Les Notes de chevet se picorent. La grâce de la plume, ou plutôt du pinceau, ici dans l’élégante traduction d’André Beaujard (peut-être un brin surannée, mais je crois que cela participe de son charme), renouvelle toujours l’intérêt du lecteur ; toutefois, je crois qu’il vaut mieux en fractionner la lecture : tel instant vécu sur le vif entre ainsi en résonance avec tel instant saisi il y a mille ans de cela, dans un monde à tous points de vue aux antipodes du nôtre. À mesure que l’on apprivoise la manière de Sei Shônagon, j’ai le sentiment qu’il s’instaure comme une parenté spirituelle – d’une certaine manière, la noble dame nous forme, sans rudesse, par l’exemple, à l’observation du monde ; c’en est au point où ses listes, même les plus sèches, acquièrent en définitive une vertu poétique qui leur est propre.

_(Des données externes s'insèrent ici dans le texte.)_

(** A header is accepted only when it is, byte for byte, the layout of its count. *)
Lemma decode_header_ok inb out h :
  length inb = kHeaderSize → Forall is_byte inb →
  decode_header inb out = (kOk, h) →
  inb = header_layout (h_count h) ∧ 0 <= h_count h <= kMaxCount ∧
  h_payload_len h = h_count h * 40.
Proof.
  intros Hlen Hb. unfold decode_header.
  destruct (forallb _ _) eqn:Hm; [|done].
  assert (∀ p, load_le 1 inb p = nth p inb 0) as H1.
  { intros. apply load_le_1. by apply nth_byte. }
  pose proof (load_le_fits 4 inb 8) as Hc.
  pose proof (le_bytes_load 4 inb 8 Hb) as Hc2.
  pose proof (le_bytes_load 4 inb 12 Hb) as Hp2.
  pose proof (le_bytes_load 2 inb 6 Hb) as Hr2.
  rewrite Hlen in Hc2, Hp2, Hr2. rewrite !H1. simpl negb. cbv iota.
  destruct (nth 4 inb 0 =? kVersion) eqn:Hv; [|done].
  destruct (nth 5 inb 0 =? Z.of_nat kHeaderSize) eqn:Hh; [|done].
  destruct (load_le 2 inb 6 =? Z.of_nat kRecordSize) eqn:Hr; [|done].
  destruct (load_le 4 inb 8 >? kMaxCount) eqn:Hk; [done|].
  destruct (load_le 4 inb 12 =? _) eqn:Hp; [|done].
  simpl negb. cbv iota. intros [= <-]. simpl h_count. simpl h_payload_len. zbool.
  change (u32 (Z.of_nat kRecordSize)) with 40 in Hp.
  rewrite u32_small in Hp by (unfold fits, kMaxCount in *; lia).
  unfold fits in Hc. split; [|lia].
  unfold header_layout. rewrite <- Hp.
  rewrite Hc2, Hp2 by (compute; lia). rewrite Hr in Hr2.
  specialize (Hr2 ltac:(compute; lia)). clear -Hlen Hm Hv Hh Hr2.
  explode 16 inb. unfold kMagic in Hm. simpl in *. zbool. subst. unfold slice in Hr2.
  vm_compute in Hr2. injection Hr2 as -> ->. reflexivity.
Qed.

(** ** Properties *)

(** Every byte of the output span is overwritten with the documented record
    layout, whatever the span held before. *)
Theorem encode_frame_layout f out :
  frame_wf f → length out = kRecordSize →
  encode_frame f out = record_layout f ∧ length (encode_frame f out) = kRecordSize.
Proof.
  intros Hwf Hout. rewrite encode_frame_eq by done. auto using record_layout_length.
Qed.

(** C11. Record round trip: decoding an encoded frame returns that frame, for every
    frame that may be sent: no reserved flag bit, at most eight payload bytes, and the
    reserved byte zero. *)
Theorem frame_roundtrip f out prev :
  frame_sendable f → length out = kRecordSize →
  decode_frame (encode_frame f out) prev = (kOk, f).
Proof.
  intros [Hs _] Hout. rewrite encode_frame_eq by (done || apply Hs). by apply decode_layout.
Qed.

(** C12. The inverse round trip: a record that decodes re-encodes to the very same
    forty bytes, so no byte of an accepted record is lost or normalised. *)
Theorem frame_decode_encode inb prev f out :
  length inb = kRecordSize → Forall is_byte inb → length out = kRecordSize →
  decode_frame inb prev = (kOk, f) → encode_frame f out = inb.
Proof.
  intros Hlen Hb Hout Hd. destruct (decode_frame_ok _ _ _ Hlen Hb Hd) as [<- Hs].
  apply encode_frame_eq; [apply Hs|done].
Qed.

(** Exactly which records a decoder rejects and with which error: a reserved flag
    bit first, then a length above eight; a rejection leaves the caller's frame alone. *)
Theorem decode_frame_errors inb prev :
  length inb = kRecordSize → Forall is_byte inb →
  decode_frame inb prev =
    (if decide (Z.land (nth 30 inb 0) 0xE0 ≠ 0) then (kReservedFlagSet, prev)
     else if decide (8 < nth 29 inb 0) then (kLengthOutOfRange, prev)
     else (kOk, snd (decode_frame inb prev))) ∧
  (fst (decode_frame inb prev) ≠ kOk → snd (decode_frame inb prev) = prev).
Proof.
  intros Hlen Hb. unfold decode_frame.
  rewrite !load_le_1 by (by apply nth_byte).
  change kReservedMask with 0xE0. change (Z.of_nat kMaxPayload) with 8.
  destruct (Z.land (nth 30 inb 0) 224 =? 0) eqn:E; zbool; simpl negb; cbv iota.
  - rewrite decide_False by lia. destruct (Z.gtb_spec (nth 29 inb 0) 8).
    + rewrite decide_True by lia. done.
    + rewrite decide_False by lia. done.
  - rewrite decide_True by lia. done.
Qed.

On se surprend à scander les notations comme autant de vers riches de ludiques doubles sens – et la société aristocratique de Heian apparaît sous nos yeux, dans toute sa subtile harmonie.

 

Les Notes de chevet sont un livre très étrange. Leur abord est sans doute un peu intimidant – les listes peuvent effrayer, et tout d’abord laisser supposer que ce monde serait trop éloigné du nôtre pour que l’on puisse s’y aventurer impunément. C’est pourtant tout le contraire qui se produit – une merveilleuse communication d’observations et de sensations, d’une poésie sans pareille. Ce livre est étrange, oui – mais il est surtout étrangement beau.

 

Un vrai chef-d’œuvre, fort de sa singularité, mais plus encore de sa finesse et de sa grâce.